Le recours à des moyens de contention peut être un traitement dégradant s’il n’est pas nécessaire et proportionné.

La Cour européenne des droits de l’homme le rappelle dans un arrêt du 27 mai 2014, condamnant la Bulgarie pour avoir imposé le port de menottes dans le dos à deux détenus, pendant une audience au sein de la prison. En l’espèce, les juges européens relèvent que le traitement infligé aux requérants n’a duré qu’un temps limité ( une heure environ), qu’il « n’a pas été particulièrement sévère et n’a pas entraîné de dommages à [leur] santé ». En outre, les détenus n’ont pas été soumis à la vue du public, l’audience s’étant déroulée à huis clos.

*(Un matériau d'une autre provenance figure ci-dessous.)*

(* ===== verification/MnccRx.v ===== *)
(** * Messages from the MSC (src/mncc.c, receiving side) *)
From S2P Require Import Prelude Effect Codec Protocol Lib State Call Sdp SipLeg MnccConn App Skel Rules.

(** ** Definitions *)
Section mncc_rx.
Context {E : Env}.

(** The callback is installed from here on. *)
Definition close_conn : MW unit := close_connection disconnected.
Definition send (msg_type callref : Z) : MW unit :=
  _ <- mncc_send disconnected msg_type callref ;; ret tt.

Definition cmd_timeout (l : ptr) : MW unit :=
  o <- call_leg_other l ;;
  match o with
  | None => ret tt
  | Some other => call_release other
  end ;;
  mncc_leg_release l.

(** The number dialled: a plus sign for an international number. *)
Definition mo_dest (m : mncc_leg) : string :=
  if nr_type (m_called m) =? GSM340_TYPE_INTERNATIONAL
  then "+" +:+ str_take 32 (nr_number (m_called m))
  else str_take 32 (nr_number (m_called m)).
Definition mo_source (use_imsi : bool) (m : mncc_leg) : string :=
  if use_imsi then str_take 16 (m_imsi m) else str_take 32 (nr_number (m_calling m)).

Definition continue_mo_call (l : ptr) : MW unit :=
  m <- as_mncc l ;;
  send MNCC_CALL_PROC_REQ (m_callref m) ;;
  upd_mncc l (set_m_state MNCC_CC_PROCEEDING) ;;
  m' <- as_mncc l ;;
  dst <- talloc_str l (mo_dest m') ;;
  g <- gets cfg ;;
  src <- talloc_str l (mo_source (use_imsi_as_id g) m') ;;
  x <- deref_leg l ;;
  app_route_call (lg_call (base x)) src dst.

Definition continue_mt_call (l : ptr) : MW unit :=
  o <- call_leg_other l ;;
  match o with
  | None => ret tt
  | Some other =>
      x <- deref_leg l ;;
      upd_base other (set_payload_type (payload_type (base x)))
  end.

Definition continue_call (l : ptr) : MW unit :=
  m <- as_mncc l ;;
  if decide (m_dir m = MNCC_DIR_MO) then continue_mo_call l else continue_mt_call l.

Definition check_rtp_connect (buf : list Z) (rc : Z) : MW unit :=
  if rc <? sizeof_rtp then close_conn
  else
    let r := view_rtp buf in
    o <- mncc_find_leg_not_released (rtp_callref r) ;;
    match o with
    | None => send MNCC_REJ_REQ (rtp_callref r)
    | Some l =>
        call_leg_rx_sdp l (Some (rtp_sdp r)) ;;
        if negb (ss_family (rtp_addr r) =? AF_UNSPEC)
           || negb (osmo_sockaddr_port (rtp_addr r) =? 0)
           || negb (rtp_payload_type r =? 0)
        then ret tt
        else
          o' <- call_leg_other l ;;
          match o' with
          | None => ret tt
          | Some other => call_release other
          end ;;
          call_release l
    end.

Definition check_rtp_create (buf : list Z) (rc : Z) : MW unit :=
  if rc <? sizeof_rtp then close_conn
  else
    let r := view_rtp buf in
    o <- mncc_find_leg_not_released (rtp_callref r) ;;
    match o with
    | None => send MNCC_REJ_REQ (rtp_callref r)
    | Some l =>
        upd_base l (fun b => set_payload_msg_type (rtp_payload_msg_type r)
                     (set_payload_type (rtp_payload_type r) (set_addr (rtp_addr r) b))) ;;
        call_leg_rx_sdp l (Some (rtp_sdp r)) ;;
        stop_cmd_timer l MNCC_RTP_CREATE ;;
        continue_call l
    end.

Definition continue_setup (m : gsm_mncc) : bool :=
  (nr_plan (mn_called m) =? GSM340_PLAN_UNKNOWN) || (nr_plan (mn_called m) =? GSM340_PLAN_ISDN).

(** [.type = CALL_TYPE_MNCC], which is 2 in the enumeration of call.h *)
Definition emergency_number : gsm_mncc_number := Number 2 GSM48_NPI_UNKNOWN "emergency".

(** The SDP to forward with an RTP_CREATE: what the other leg received since
    it was last forwarded; the mark is cleared. *)
Definition take_changed_sdp (l : ptr) : MW (option string) :=
  o <- call_leg_other l ;;
  match o with
  | None => ret None
  | Some other =>
      x <- deref_leg other ;;
      if negb (String.eqb (rx_sdp (base x)) EmptyString) && rx_sdp_changed (base x) then
        upd_base other (fun b => set_rx_sdp (rx_sdp b) false b) ;;
        ret (Some (rx_sdp (base x)))
      else ret None
  end.

(** [start_cmd_timer (leg, MNCC_RTP_CREATE)] and [mncc_rtp_send] *)
Definition request_rtp_create (l : ptr) (callref : Z) (sdp : option string) : MW unit :=
  start_cmd_timer l MNCC_RTP_CREATE ;;
  _ <- mncc_rtp_send disconnected MNCC_RTP_CREATE callref sdp ;;
  ret tt.

(** The part of [check_setup] after screening: [called] is the dialled number,
    [g] the decoded GCR. *)
Definition setup_call (d : gsm_mncc) (called : gsm_mncc_number) (g : option osmo_gcr) : MW unit :=
  o <- call_mncc_create ;;
  match o with
  | None => send MNCC_REJ_REQ (mn_callref d)
  | Some c =>
      cl <- deref_call c ;;
      l <- some_or NullDeref (initial cl) ;;
      upd_base l (set_ops mncc_leg_ops) ;;
      upd_mncc l (fun m => MnccLeg MNCC_CC_INITIAL MNCC_DIR_MO (mn_callref d) called
                                   (mn_calling d) (mn_imsi d) (m_rsp_wanted m) (m_cause m)) ;;
      call_leg_rx_sdp l (Some (mn_sdp d)) ;;
      match g with
      | Some v => upd_call c (set_gcr v)
      | None => ret tt
      end ;;
      sdp <- take_changed_sdp l ;;
      request_rtp_create l (mn_callref d) sdp
  end.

Mais les juges estiment que le menottage dans le dos n’était pas commandé par un impératif de sécurité : l’audience avait lieu dans un environnement sécurisé, en présence de surveillants, les requérants portaient des entraves aux pieds, et d’autres mesures de sécurité étaient possibles et apparemment suffisantes. Deux témoins, faisant partie du même groupe de prisonniers condamnés à perpétuité, avaient en effet été entendus sans entraves au cours de cette audience. Selon l’Etat bulgare, les deux requérants étaient particulièrement dangereux et risquaient de tenter de fuir ou de recourir à la violence pour perturber l’audience.

Des arguments ne justifiant pas, pour la Cour, le maintien des intéressés dans la « position pénible » résultant du menottage dans le dos. Le traitement infligé aux requérants a donc été jugé suffisamment grave et injustifié pour être qualifié de « traitement dégradant », en violation de l’article 3 de la CEDH.
Les juges européens rappellent à cette occasion leurs principes de jurisprudence : le port des menottes et entraves ne constitue pas un traitement dégradant s’il est lié à une arrestation ou une détention légales et qu’il n’entraîne pas l’usage de la force, ni d’exposition publique, au-delà de ce qui est raisonnablement considéré comme nécessaire et proportionné vu les circonstances.
Il importe « par exemple de savoir s’il y a lieu de penser que l’intéressé opposera une résistance à l’arrestation, ou tentera de fuir, de provoquer blessure ou dommage, ou de supprimer des preuves ».

La Cour examine pour chaque cas si l’utilisation de moyens de contention est nécessaire et proportionnée, prenant en compte « l’intégralité » des faits. Elle vérifie notamment si la mesure a eu pour but ou pour effet d’humilier et de rabaisser la personne entravée, et si le menottage a nui de façon grave à sa personnalité.
Le fait d’être exposé à la vue du public peut être un facteur pertinent à cet égard, mais la Cour précise que même à l’abri des regards, ce traitement peut emporter une violation de l’article 3 en l’absence de justifications suffisantes de sécurité.